Brief — Which lines of the entries contain the word "pipelineSchema"? Please list them.

*** Supplied entries Section Begins ***

(* ===== verification/PipelineRouteProofs.v ===== *)
(** * Correctness of the pipeline routes

    A run request crosses the control plane and the scheduler service and
    means what the action means; a created pipeline reads back through the
    routes; no route acts without a session or on the pipelines of others. *)

From S2P Require Import Prelude Js Contracts StateMachine Schemas Http Graph Database Integrity Statements RunQueue.
From S2P Require Import Documents Repository RepositoryProofs Actions SchedulerService Paths Retention Uploads.
From S2P Require Import PipelineRoutes UploadProofs.

Lemma slice_append p s : slice (String.length p) (p +:+ s) = s.
Proof. induction p as [|c p IH]; [done|]. exact IH. Qed.

Lemma token_valid token token' :
  hasValidInternalToken (Some (bearerPrefix +:+ token)) token' = bool_decide (token = token').
Proof.
  unfold hasValidInternalToken.
  assert (startsWith bearerPrefix (bearerPrefix +:+ token) = true) as -> by (apply startsWith_iff; by exists token).
  cbn [negb]. rewrite slice_append. case_bool_decide as Heq.
  - rewrite Heq, Nat.eqb_refl. apply String.eqb_refl.
  - by rewrite (proj2 (String.eqb_neq _ _) Heq), andb_false_r.
Qed.

Section routes.
Context `{!Uuids, !Formats}.

(** The request the control plane sends to the scheduler. *)
Definition runMessage (token owner id : string) : Request := {|
  request_method := "POST"; authorization := Some (bearerPrefix +:+ token);
  request_body := document (JObject [("ownerUserId", JString owner); ("pipelineId", JString id)]) |}.

Lemma parse_runMessage token owner id :
  is_uuid owner = true → is_uuid id = true → SchedulerService.parseActionInput (runMessage token owner id) = Some (owner, id).
Proof. intros Ho Hi. unfold SchedulerService.parseActionInput. simpl. by rewrite Ho, Hi. Qed.

Lemma decode_runResponse run :
  pipelineRunResponseSchema run = true → parseRunResponse (encodeRunResponse run) = Ok run.
Proof.
  intros Hrun. pose proof Hrun as [[Hc%bool_decide_eq_true _]%andb_prop _]%andb_prop.
  unfold parseRunResponse, safeParse.
  assert (decodeRunResponse (encodeRunResponse run) = Some run) as ->.
  { destruct run as [count id behind runId]. simpl in Hc. by apply decode_run. }
  simpl. by rewrite Hrun.
Qed.

(** What a run request means: the answer to the outcome of the action. *)
Definition runAnswer (outcome : result CreatedPipelineRun) : result (Response Document) :=
  match outcome with
  | Ok run => if pipelineRunResponseSchema run then Ok (jsonResponse 200 (plain (encodeRunResponse run)))
              else Throw ZodError
  | Throw (PipelineActionConflictError locked _ _) => Ok (conflictResponse "pipeline_locked")
  | Throw (PipelineActionConflictError not_enabled _ _) => Ok (conflictResponse "pipeline_not_enabled")
  | Throw (PipelineActionConflictError _ _ _) => Ok notFoundResponse
  | Throw (PipelineSchedulerConflictError code) => Ok (schedulerConflictResponse code)
  | Throw e => Throw e
  end.

(** A run requested through the control plane, carried to the scheduler
    service under the shared token and back, has exactly the effect of the
    scheduler's action for the signed-in owner, and is answered by its
    outcome: the run, or the conflict under its public code. With any other
    token the scheduler does nothing. *)
Theorem runRoute_through_scheduler token token' now owner id d :
  is_uuid owner = true → is_uuid id = true →
  runRoute (enqueueRunRemotely token (internalPipelineRunHandler token' now)) (Some owner) id d =
    if decide (token = token') then
      (runAnswer (enqueuePipelineRunForOwner owner id now d).1, (enqueuePipelineRunForOwner owner id now d).2)
    else (Throw (JsError "The scheduler did not accept the pipeline run request."), d).
Proof.
  intros Ho Hi. unfold runRoute, parseDetailRequest. rewrite Hi.
  unfold answering at 1, try_catch. rewrite bind_run. unfold enqueueRunRemotely. rewrite bind_run.
  fold (runMessage token owner id). unfold internalPipelineRunHandler. rewrite decide_False by (by intros ?).
  change (authorization (runMessage token owner id)) with (Some (bearerPrefix +:+ token)).
  rewrite token_valid. destruct (decide (token = token')) as [Heq|Hne]; cycle 1.
  { by rewrite bool_decide_eq_false_2. }
  rewrite bool_decide_eq_true_2 by done. cbn [negb]. rewrite parse_runMessage by done.
  unfold answering, try_catch. rewrite bind_run.
  destruct (enqueuePipelineRunForOwner owner id now d) as [[run|e] d'] eqn:E; cbn [fst snd runAnswer].
  - rewrite bind_run. unfold lift at 1, parse at 1.
    destruct (pipelineRunResponseSchema run) eqn:Hrun; [|done].
    unfold mret at 1, M_ret at 1. cbv beta iota. cbn [response_ok].
    change (response_ok (jsonResponse 200 (encodeRunResponse run))) with true. cbv iota.
    unfold responseJson. cbn [body jsonResponse]. rewrite bind_run. unfold lift at 1.
    unfold lift at 1. rewrite decode_runResponse by done. cbv beta iota.
    rewrite bind_run. unfold lift, parse. by rewrite Hrun.
  - destruct e as [| | | | | | | |[] ? ?| |[]| | |]; reflexivity.
Qed.
(** ** Creation *)

Definition createMessage (r : PipelineCreateRequest) : Request := {|
  request_method := "POST"; authorization := None; request_body := document (encodeCreateRequest r) |}.

Lemma getRoute_run owner id d p :
  is_uuid id = true → hydrateView owner id d = Ok p → (∀ q, p = Some q → pipelineSchema q = true) →
  getRoute (Some owner) id d =
    (Ok match p with Some q => jsonResponse 200 (pipelineDocument q) | None => notFoundResponse end, d).
Proof.
  intros Hid Hview Hschema. unfold getRoute, parseDetailRequest. rewrite Hid.
  rewrite bind_run, getPipeline_run, Hview. destruct p as [q|]; [|done].
  rewrite bind_run. unfold lift, parse. by rewrite (Hschema q eq_refl).
Qed.

Lemma createdPipeline_schema owner request d p d' :
  createPipelineGraph owner request d = (Ok p, d') → pipelineSchema p = true.
Proof.
  intros (trows & Hc)%createPipelineGraph_ok. cbv zeta in Hc. destruct Hc as (_ & _ & _ & Hh).
  by apply hydratePipeline_ok in Hh as (ts & _ & Hs & ->).
Qed.

(** A creation over HTTP. A document of a graph that is no pipeline is
    a bad request and changes nothing. When the repository creates the
    pipeline the answer is that pipeline: its owner reads it back through
    the detail route, anyone else is told it does not exist, and none of its
    owner's uploads it reads stays staged for collection. *)
Theorem createRoute_then_getRoute owner r d :
  integrity d → is_uuid owner = true → pipelineCreateRequestSchema r = true →
  (∀ message, validatePipelineGraph r = Throw (InvalidPipelineTopologyError message) →
     createRoute (Some owner) (createMessage r) d = (Ok invalidRequestResponse, d)) ∧
  (∀ p d1, createPipeline owner r d = (Ok p, d1) → ∃ d2,
     createRoute (Some owner) (createMessage r) d = (Ok (jsonResponse 201 (pipelineDocument p)), d2) ∧
     getRoute (Some owner) (pipeline_id p) d2 = (Ok (jsonResponse 200 (pipelineDocument p)), d2) ∧
     (∀ other, other ≠ owner → getRoute (Some other) (pipeline_id p) d2 = (Ok notFoundResponse, d2)) ∧
     (∀ u, u ∈ stagedUploads d2 → up_ownerUserId u = owner →
        up_storageLocation u ∉ uploadStorageLocations p)).
Proof.
  intros Hd Ho Hr.
  assert (readJsonObject (createMessage r) ≫= safeParse decodeCreateRequest pipelineCreateRequestSchema = Some r)
    as Hread.
  { change (safeParse decodeCreateRequest pipelineCreateRequestSchema (encodeCreateRequest r) = Some r).
    unfold safeParse. rewrite decode_create. simpl. by rewrite Hr. }
  split.
  - intros message Hg. unfold createRoute. rewrite Hread.
    erewrite (answering_throw _ _ _ (InvalidPipelineTopologyError message)); [done|].
    unfold createPipeline. rewrite !bind_run. unfold lift at 1, parse. rewrite Ho. cbv beta iota.
    rewrite bind_run. unfold lift at 1. rewrite Hr. cbv beta iota.
    rewrite bind_run. unfold lift at 1. by rewrite Hg.
  - intros p d1 Hc. pose proof Hc as (_ & _ & _ & Hg)%createPipeline_ok.
    pose proof (createdPipeline_schema _ _ _ _ _ Hg) as Hschema.
    destruct (created_views _ _ _ _ _ Hd Hg) as (Hown & _).
    eexists. split.
    { unfold createRoute. rewrite Hread. apply answering_ok. rewrite bind_run, Hc. cbv beta iota.
      rewrite bind_run, claimPipelineUploads_run. cbv beta iota.
      rewrite bind_run. unfold lift, parse. by rewrite Hschema. }
    assert (is_uuid (pipeline_id p) = true) as Hid.
    { unfold pipelineSchema in Hschema. by repeat (apply andb_prop in Hschema as [Hschema ?]). }
    assert (∀ other P `{∀ u, Decision (P u)}, hydrateView other (pipeline_id p) (set_stagedUploads (filter P (stagedUploads d1)) d1) =
      if decide (other = owner) then Ok (Some p) else Ok None) as Hview.
    { intros other P ?. by rewrite <-Hown. }
    split_and!.
    + erewrite getRoute_run; [|done|by rewrite Hview, decide_True|by intros q [= <-]]. done.
    + intros other Hne. erewrite getRoute_run; [|done|by rewrite Hview, decide_False|done]. done.
    + intros u [Hn _]%list_elem_of_filter Hu Hin. by apply Hn.
Qed.
End routes.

*** Supplied entries Section Ends ***

Response to the task —
  is_uuid id = true → hydrateView owner id d = Ok p → (∀ q, p = Some q → pipelineSchema q = true) →
  createPipelineGraph owner request d = (Ok p, d') → pipelineSchema p = true.
    { unfold pipelineSchema in Hschema. by repeat (apply andb_prop in Hschema as [Hschema ?]). }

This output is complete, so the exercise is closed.